Indeed, Karin Konival, the actress who played the orangutan Maurice in the three modern Planet of the Apes movies, suggests that, in her experience across three movies working closely with the WETA Digital team, “it’s an ensemble really. We are all part of the same crew. Just as with the cameraman and the grips and lighting and sound, everybody is working together, with the focus remaining on our performance under guidance from a director. It doesn’t feel separate at all.”
”The artists and technicians that work with us all the way through the filming process to make sure every muscle in the face, every movement is incredible are so sophisticated, and it is incredible what they have done. I don’t think [honoring] one should take away from the other.”
“The idea of apportioning credit for motion capture performances comes down to a few central themes,” states Mike Chambers, VES Chair. “It’s about garnering respect and recognition for the visual effects professionals who lend their vision and expertise to bring fully realized CG characters to life. And it’s about honoring the inseparable collaboration that takes place among the actors and VFX artists, without diminishing the vital contributions either makes to a final on-screen performance.”

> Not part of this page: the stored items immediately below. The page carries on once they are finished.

(** The certificate is returned without its name. *)
Definition KVSecretClient_FetchSecret : fetcher := λ name,
  secret ← ParseKVSecret name;
  let path := strings_TrimPrefix (kv_Path secret) "/" in
  data ← kv_Get path;
  match data !! kv_CertField secret, data !! kv_PrivateKeyField secret with
  | Some certValue, Some privateKeyValue =>
      match certValue with
      | JString b64Cert =>
          if bool_decide (b64Cert = "") then Err (ErrString "cert value from Vault not string") else
          match base64_DecodeString b64Cert with
          | Err _ => Err (ErrString "cert value from Vault not base64-decodable")
          | Ok certBytes =>
              match pem_Decode certBytes with
              | None => Err (ErrString "failed to parse PEM cert value from Vault")
              | Some block =>
                  match x509_ParseCertificate block with
                  | Err err => Err (ErrWrap "failed to parse cert: " err)
                  | Ok notAfter =>
                      match privateKeyValue with
                      | JString b64PrivateKey =>
                          if bool_decide (b64PrivateKey = "") then
                            Err (ErrString "private key value from Vault not string")
                          else
                          match base64_DecodeString b64PrivateKey with
                          | Err _ => Err (ErrString "private key value from Vault not base64-decodable")
                          | Ok privateKeyBytes =>
                              Ok (mkTLSSecret "" certBytes privateKeyBytes, notAfter)
                          end
                      | _ => Err (ErrString "private key value from Vault not string")
                      end
                  end
              end
          end
      | _ => Err (ErrString "cert value from Vault not string")
      end
  | _, _ => Err (ErrString "cert or private key not included in Vault secret")
  end.
Lemma sds_cluster_read a :
  plain_text (sca_Name a) = true → plain_text (sca_AddressType a) = true →
  plain_text (sca_CertSDSConfigPath a) = true → plain_text (sca_CASDSConfigPath a) = true →
  plain_text (sca_SDSAddress a) = true →
  json_read (sdsClusterTemplate a) = Some (sds_cluster_document a).
Proof. intros H1 H2 H3 H4 H5. unfold sdsClusterTemplate. read_template. Qed.

(** The fields of the arguments that are written between quotes. *)
Definition plain_args (a : bootstrapArgs) : Prop :=
  Forall (λ s, plain_text s = true)
    [ba_ID a; ba_Namespace a; ba_Partition a; ba_ConsulCA a; ba_ConsulAddress a; ba_Token a; ba_AddressType a].

(** A cluster that is inserted into the template. *)
Definition reads_as (text : string) (j : option json) : Prop :=
  if bool_decide (text = "") then j = None else ∃ j', j = Some j' ∧ json_read text = Some j'.

Lemma plain_or_default s : plain_text s = true → plain_text (or_default s) = true.
Proof. intros Hs. unfold or_default. by case_bool_decide. Qed.

#[local] Ltac bootstrap_fields :=
  unfold bootstrapTemplate, bootstrap_document, consul_cluster, trusted_ca;
  cbn [ba_ID ba_Namespace ba_Partition ba_ConsulCA ba_ConsulAddress ba_ConsulXDSPort ba_SDSCluster ba_Token
       ba_AddressType ba_ForceTLS].
(** One request of [ensureRegistration], asking for the service, or of its
    retries, registering it.  Between two attempts the context is looked at. *)
Definition ensure_step (s : ServiceRegistry W) (ctx : nat) (registration : AgentServiceRegistration)
    (phase : loop_phase) : loop_phase * W :=
  match phase with
  | Waiting => (Checking, sr_agent s)
  | Checking =>
      match agent_Service (rgc_id cfg) (rgc_namespace cfg) (sr_agent s) with
      | ServiceNotFound => (Registering (rgc_tries cfg), sr_agent s)
      | _ => (Waiting, sr_agent s)
      end
  | Registering retries =>
      match agent_ServiceRegister (ctx_done s ctx) registration (sr_agent s) with
      | (w, None) => (Waiting, w)
      | (w, Some _) =>
          match retries with
          | O => (Waiting, w)
          | S n => (if ctx_done s ctx then Waiting else Registering n, w)
          end
      end
  end.

Inductive loop_step : ServiceRegistry W → ServiceRegistry W → Prop :=
  | StepEnsure s i ctx registration phase phase' w :
      sr_loops s !! i = Some (RegistrationLoop ctx registration phase) →
      ensure_step s ctx registration phase = (phase', w) →
      loop_step s (sr_set_agent w (sr_set_loop i (RegistrationLoop ctx registration phase') s))
  | StepTTL s i ctx w err :
      sr_loops s !! i = Some (TTLLoop ctx) →
      agent_UpdateTTL (ctx_done s ctx) (rgc_id cfg) (sr_agent s) = (w, err) →
      loop_step s (sr_set_agent w s)
  | StepExit s l loops1 loops2 :
      sr_loops s = loops1 ++ l :: loops2 → ctx_done s (loop_ctx l) = true →
      match l with RegistrationLoop _ _ phase => phase = Waiting | TTLLoop _ => True end →
      loop_step s (mkServiceRegistry W (sr_cancel s) (sr_cancelled s) (sr_contexts s)
                     (loops1 ++ loops2) (sr_agent s)).

(** The context that registrations were made under is done: theirs are, too. *)
Definition parent_done (ctxs : gset nat) (s : ServiceRegistry W) : ServiceRegistry W :=
  mkServiceRegistry W (sr_cancel s) (ctxs ∪ sr_cancelled s) (sr_contexts s) (sr_loops s) (sr_agent s).

(** The caller's operations and the loops. *)
Inductive registry_step : ServiceRegistry W → ServiceRegistry W → Prop :=
  | StepRegisterGateway done ttl s s' err : RegisterGateway done ttl s = (s', err) → registry_step s s'
  | StepRegister done s s' err : Register done s = (s', err) → registry_step s s'
  | StepParentDone ctxs s : registry_step s (parent_done ctxs s)
  | StepDeregister s s' err : Deregister s = (s', err) → registry_step s s'
  | StepLoop s s' : loop_step s s' → registry_step s s'
  | StepAgent w s : registry_step s (sr_set_agent w s).

Definition new_registry (w : W) : ServiceRegistry W := mkServiceRegistry W None ∅ 0 [] w.

End registry.

(** ** Logging in ([auth.go]) *)

Definition authMetaKey : string := "consul-api-gateway".

Record ACLLoginParams : Type := mkACLLoginParams {
  alp_AuthMethod : string;
  alp_BearerToken : string;
  alp_Meta : gmap string string
}.

Record Authenticator : Type := mkAuthenticator {
  au_method : string;
  au_namespace : string;
  au_tries : nat
}.

Definition NewAuthenticator (method namespace : string) : Authenticator :=
  mkAuthenticator method namespace defaultMaxAttempts.

(** The request an authenticator sends: the namespace it is sent to and its
    parameters. *)
Definition login_request (a : Authenticator) (service bearerToken : string) : string * ACLLoginParams :=
  let '(namespace, gwName) :=
    if bool_decide (au_namespace a ≠ "") && bool_decide (au_namespace a ≠ "default")
    then (au_namespace a, au_namespace a +:+ "/" +:+ service)
    else ("", service) in
  (namespace, mkACLLoginParams (au_method a) bearerToken {[authMetaKey := gwName]}).

Section login.
Context {RB : RetryBackoff} {W : Type} (ACL_Login : string → ACLLoginParams → W → W * result string).

Definition authenticate (a : Authenticator) (service bearerToken : string) (w : W) : W * result string :=
  let (namespace, params) := login_request a service bearerToken in
  ACL_Login namespace params w.

(** The token is the variable the retried function assigns. *)
Definition Authenticate (a : Authenticator) (service bearerToken : string) (w : W) :
    W * string * option error :=
  let '(w, token, err) := backoff_Run (au_tries a) (λ wt : W * string,
    match authenticate a service bearerToken wt.1 with
    | (w, Ok token) => (w, token, None)
    | (w, Err err) => (w, "", Some err)
    end) (w, "") in
  (w, token, err).

End login.

(** ** Properties *)

(** The agent's documented behaviour.  A request may take effect although it
    reports an error; one whose context is done fails without reaching the
    agent. *)
Class LawfulAgent (W : Type) `{ConsulAgent W} : Type := {
  registered : W → gset string;
  Register_effect : ∀ done r w w' err, agent_ServiceRegister done r w = (w', err) →
    registered w ⊆ registered w' ∧ registered w' ⊆ {[asr_ID r]} ∪ registered w ∧
    (err = None → asr_ID r ∈ registered w');
  Register_done : ∀ r w w' err, agent_ServiceRegister true r w = (w', err) →
    registered w' = registered w ∧ err ≠ None;
  Deregister_effect : ∀ done id ns w w' err, agent_ServiceDeregister done id ns w = (w', err) →
    registered w' ⊆ registered w ∧ registered w ⊆ {[id]} ∪ registered w' ∧
    (err = None → id ∉ registered w');
  UpdateTTL_effect : ∀ done id w w' err, agent_UpdateTTL done id w = (w', err) →
    registered w' = registered w;
  Service_effect : ∀ id ns w, match agent_Service id ns w with
    | ServiceFound => id ∈ registered w
    | ServiceNotFound => id ∉ registered w
    | ServiceFailed _ => True
    end
}.

Lemma elem_of_insert_list {A} (i : nat) (x y : A) (xs : list A) : y ∈ <[i := x]> xs → y = x ∨ y ∈ xs.
Proof.
  intros [j Hj]%list_elem_of_lookup. apply list_lookup_insert_Some in Hj as [(_ & <- & _)|[_ Hj]]; [by left|].
  right. by eapply list_elem_of_lookup_2.
Qed.

Section properties.
Context {RB : RetryBackoff} {W : Type} {CA : ConsulAgent W} {LA : LawfulAgent W} (cfg : registryConfig).
Implicit Types (s : ServiceRegistry W).

(** Every loop belongs to the current registration or to a cancelled one, and
    registers the identifier of the registry. *)
Record registry_inv s : Prop := {
  ri_loops : ∀ l, l ∈ sr_loops s → sr_cancel s = Some (loop_ctx l) ∨ loop_ctx l ∈ sr_cancelled s;
  ri_ids : ∀ ctx r phase, RegistrationLoop ctx r phase ∈ sr_loops s → asr_ID r = rgc_id cfg
}.

Lemma register_inv done r ttl s s' err :
  asr_ID r = rgc_id cfg → registry_inv s → register cfg done r ttl s = (s', err) → registry_inv s'.
Proof.
  intros Hid Hinv. pose proof Hinv as [Hl Hi]. unfold register. destruct (sr_cancel s) as [ctx|] eqn:Hc; [by intros [= <- _]|].
  destruct (retryRegistration cfg done r (sr_agent s)) as [w [e|]]; intros [= <- _]; split; simpl.
  - intros l Hin. rewrite Hc. by apply Hl.
  - exact Hi.
  - intros l [Hin|Hin]%elem_of_app.
    + right. destruct (Hl l Hin) as [?|?]; [congruence|]. destruct done; set_solver.
    + left. apply elem_of_cons in Hin as [->|Hin]; [done|].
      destruct ttl; [|by apply not_elem_of_nil in Hin].
      apply list_elem_of_singleton in Hin as ->. done.
  - intros ctx r' phase [Hin|Hin]%elem_of_app; [by eapply Hi|].
    apply elem_of_cons in Hin as [[= _ -> _]|Hin]; [done|].
    destruct ttl; [|by apply not_elem_of_nil in Hin]. by apply list_elem_of_singleton in Hin.
Qed.
(* ===== verification/Exec.v ===== *)
(** * The process beside Envoy ([internal/commands/exec/exec.go])

    [RunExec] is the main function of a gateway's pod: it connects to Consul,
    registers the gateway, renders the configuration of Envoy, waits for the
    first certificates, starts Envoy, waits for the end, deregisters the gateway
    and logs out.  Most of it happens concurrently: the connection, the loops of
    the registry, the certificate manager and Envoy run beside the main
    function, and a signal may arrive at any time.  [exec_step] has one rule for
    each thing that can happen, so that the theorems hold for every
    interleaving.  Operations of the components are atomic.  What Consul knows
    is in the registry's record ([sr_agent]). *)

From S2P Require Import Prelude Errors Json JsonSyntax Builder CertManager Bootstrap Intentions Registration Connection.

(** ** Configuration *)

Record GatewayConfig : Type := mkGatewayConfig {
  gwc_Host : string;
  gwc_Name : string;
  gwc_Namespace : string;
  gwc_Partition : string
}.

Record EnvoyConfig : Type := mkEnvoyConfig {
  ec_CACertificateFile : string;
  ec_XDSAddress : string;
  ec_XDSPort : Z;
  ec_SDSAddress : string;
  ec_SDSPort : Z;
  ec_BootstrapFile : string;
  ec_CertificateDirectory : string;
  ec_Binary : string;
  ec_ExtraArgs : list string
}.
(* ===== verification/Server.v ===== *)
(** * The process of the controller ([internal/commands/server/server.go],
    [internal/k8s/controller.go], [config.go])

    [RunServer] is the main function of the controller: it connects to Consul,
    builds the store and everything the store uses, waits for its own
    certificates, and then serves certificates to Envoy and reconciles the
    objects of the cluster until it is told to stop.  Everything but the
    waiting happens in goroutines of one group: the first error of a member
    ends the others.  [server_step] has one rule for each thing that can
    happen, so that the theorems hold for every interleaving.  The operations
    of the components are atomic; the world of Consul and the cluster is that
    of the store ([m_world]).

    controller-runtime is a class: how its manager is made and registered
    with.  Its manager's [Start] blocks until its context is done, or fails. *)

From S2P Require Import Prelude Errors Json Core K8s Status GatewayClient Resolver State Converter Objects Builder ApiServer Cluster Deployer ClassConfig GatewayClasses Binder K8sSecret GatewayValidator RouteValidator Store Provenance Statuses Manager Controllers CoreCodec JsonCode Codec Secrets SecretClients Sds CertManager SdsServer Intentions Registration Connection Flags Commands.

(** ** The Kubernetes controller ([controller.go]) *)

Definition ControllerName : string := "hashicorp.com/consul-api-gateway-controller".
Definition controllerLeaderElectionID : string := "consul-api-gateway.consul.hashicorp.com".

(** [ctrl.Options], the fields that are set. *)
Record ctrl_Options : Type := mkCtrlOptions {
  co_MetricsBindAddress : string;
  co_HealthProbeBindAddress : string;
  co_Port : Z;
  co_LeaderElection : bool;
  co_LeaderElectionID : string;
  co_LeaderElectionNamespace : string
}.

Class ControllerRuntime : Type := {
  ctrl_Manager : Type;
  ctrl_NewManager : ctrl_Options → result ctrl_Manager;
  AddHealthzCheck : string → ctrl_Manager → ctrl_Manager * option error;
  AddReadyzCheck : string → ctrl_Manager → ctrl_Manager * option error;
  SetupWithManager : controller → ctrl_Manager → ctrl_Manager * option error
}.

Section kubernetes.
Context {CT : ControllerRuntime}.

(** The client of Consul and the store are interfaces: whether they are set. *)
Record Kubernetes : Type := mkKubernetes {
  kb_config : k8s_Config;
  kb_k8sManager : ctrl_Manager;
  kb_consul : bool;
  kb_store : bool
}.
Lemma set_condition_ok ct x : ct ∈ required (st_Types st) → struct_typed ct x → struct_set x = true →
  ∃ v, set_condition (ct_Name ct) x (zero_conditions (st_Types st)) = Some v ∧ status_typed st v ∧
       existsb (λ cx, ct_Required cx.1 && struct_set cx.2.2) (zip (st_Types st) v) = true.
Proof.
  intros [Hin Hreq]%elem_of_bfilter Hx Hset.
  pose proof zero_conditions_typed as Hz.
  pose proof (condition_names_NoDup _ compiles st Hst) as Hnd. unfold status_typed in *. revert Hin Hnd Hz.
  induction (st_Types st) as [|ct' cts IH]; [by intros ?%elem_of_nil|].
  cbn [zero_conditions fmap list_fmap set_condition]. rewrite NoDup_cons, Forall2_cons.
  intros Hin [Hn Hnd] [Hz1 Hz2]. case_decide as Hname.
  - assert (ct = ct') as <-.
    { apply elem_of_cons in Hin as [->|Hin]; [done|]. exfalso. apply Hn, list_elem_of_fmap.
      by exists ct. }
    eexists. split; [done|]. split; [by constructor|]. cbn. rewrite Hreq. cbn.
    change (struct_set x || existsb (λ cx, ct_Required cx.1 && struct_set cx.2.2)
              (zip cts (zero_conditions cts)) = true). by rewrite Hset.
  - apply elem_of_cons in Hin as [->|Hin]; [done|].
    destruct (IH Hin Hnd Hz2) as (v & Hv & Ht & He).
    change (set_condition (ct_Name ct) x
      ((λ ct, (ct_Name ct, zero_field <$> (error_field <$> ct_Errors ct))) <$> cts))
      with (set_condition (ct_Name ct) x (zero_conditions cts)).
    rewrite Hv. eexists. split; [done|]. split; [by constructor|].
    cbn [zip zip_with existsb]. rewrite He. apply orb_true_r.
Qed.
Definition embed_RouteStatus (s : RouteStatus) : list (string * StructVal) :=
  [("Accepted", embed (RouteAcceptedStatus_errors (rst_Accepted s)));
   ("ResolvedRefs", embed (RouteResolvedRefsStatus_errors (rst_ResolvedRefs s)))].

Definition embed_ListenerStatus (s : ListenerStatus) : list (string * StructVal) :=
  [("Conflicted", embed (ListenerConflictedStatus_errors (ls_Conflicted s)));
   ("Detached", embed (ListenerDetachedStatus_errors (ls_Detached s)));
   ("Ready", embed (ListenerReadyStatus_errors (ls_Ready s)));
   ("ResolvedRefs", embed (ListenerResolvedRefsStatus_errors (ls_ResolvedRefs s)))].

Lemma reported_cons ct cts m x v clock generation n c cs :
  first_set ct (ct_Errors ct) x generation (clock n) = c →
  reported cts v clock generation (S n) = cs →
  reported (ct :: cts) ((m, x) :: v) clock generation n = c :: cs.
Proof. by intros <- <-. Qed.

Ltac solve_conditions st :=
  rewrite (run_Conditions _ status_code_compiles (status_normalize st));
  [| apply list_elem_of_fmap_2; find_element | unfold status_typed; solve_typed ];
  apply f_equal; apply f_equal2; [apply f_equal|reflexivity];
  repeat (apply reported_cons; [eapply first_set_condition_of; reflexivity|]); reflexivity.

Lemma GatewayClassStatus_Conditions_generated s clock generation :
  run_status status_code clock generation "GatewayClassStatus" "Conditions" (embed_GatewayClassStatus s) 0 =
  Some (VConditions (GatewayClassStatus_Conditions s generation clock), 1).
Proof. unfold GatewayClassStatus_Conditions. solve_conditions GatewayClass_description. Qed.

Lemma GatewayStatus_Conditions_generated s clock generation :
  run_status status_code clock generation "GatewayStatus" "Conditions" (embed_GatewayStatus s) 0 =
  Some (VConditions (GatewayStatus_Conditions s generation clock), 3).
Proof. unfold GatewayStatus_Conditions. solve_conditions Gateway_description. Qed.

Lemma RouteStatus_Conditions_generated s clock generation :
  run_status status_code clock generation "RouteStatus" "Conditions" (embed_RouteStatus s) 0 =
  Some (VConditions (RouteStatus_Conditions s generation clock), 2).
Proof. unfold RouteStatus_Conditions. solve_conditions Route_description. Qed.

Lemma ListenerStatus_Conditions_generated s clock generation :
  run_status status_code clock generation "ListenerStatus" "Conditions" (embed_ListenerStatus s) 0 =
  Some (VConditions (ListenerStatus_Conditions s generation clock), 4).
Proof. unfold ListenerStatus_Conditions. solve_conditions Listener_description. Qed.

Lemma ListenerStatus_Valid_generated s clock generation n :
  run_status status_code clock generation "ListenerStatus" "Valid" (embed_ListenerStatus s) n =
  Some (VBool (ListenerStatus_Valid s), n).
Proof.
  rewrite (run_Valid _ status_code_compiles (status_normalize Listener_description));
    [| apply list_elem_of_fmap_2; find_element | reflexivity | unfold status_typed; solve_typed ].
  do 2 f_equal. unfold ListenerStatus_Valid, ListenerConflictedStatus_HasError,
    ListenerDetachedStatus_HasError, ListenerResolvedRefsStatus_HasError.
  rewrite <- !struct_set_embed. cbn -[struct_set embed ListenerConflictedStatus_errors
    ListenerDetachedStatus_errors ListenerReadyStatus_errors ListenerResolvedRefsStatus_errors].
  destruct (struct_set _), (struct_set _), (struct_set _); reflexivity.
Qed.
End generated.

“VFX technology is evolving at a rapid pace, and we’re able to produce great imagery in profound new ways,” Chambers adds. “While the subject of establishing new or hybrid award categories to keep pace with sophisticated digital performances is a worthwhile discussion – one likely to intensify as the industry advances – the crux right now is to ensure some kind of parity in crediting both partners in the effort. We all take pride in the outstanding work we are able to create together and it stands that we all benefit when that authenticity carries through the lifespan of the work – from concept to accolades.”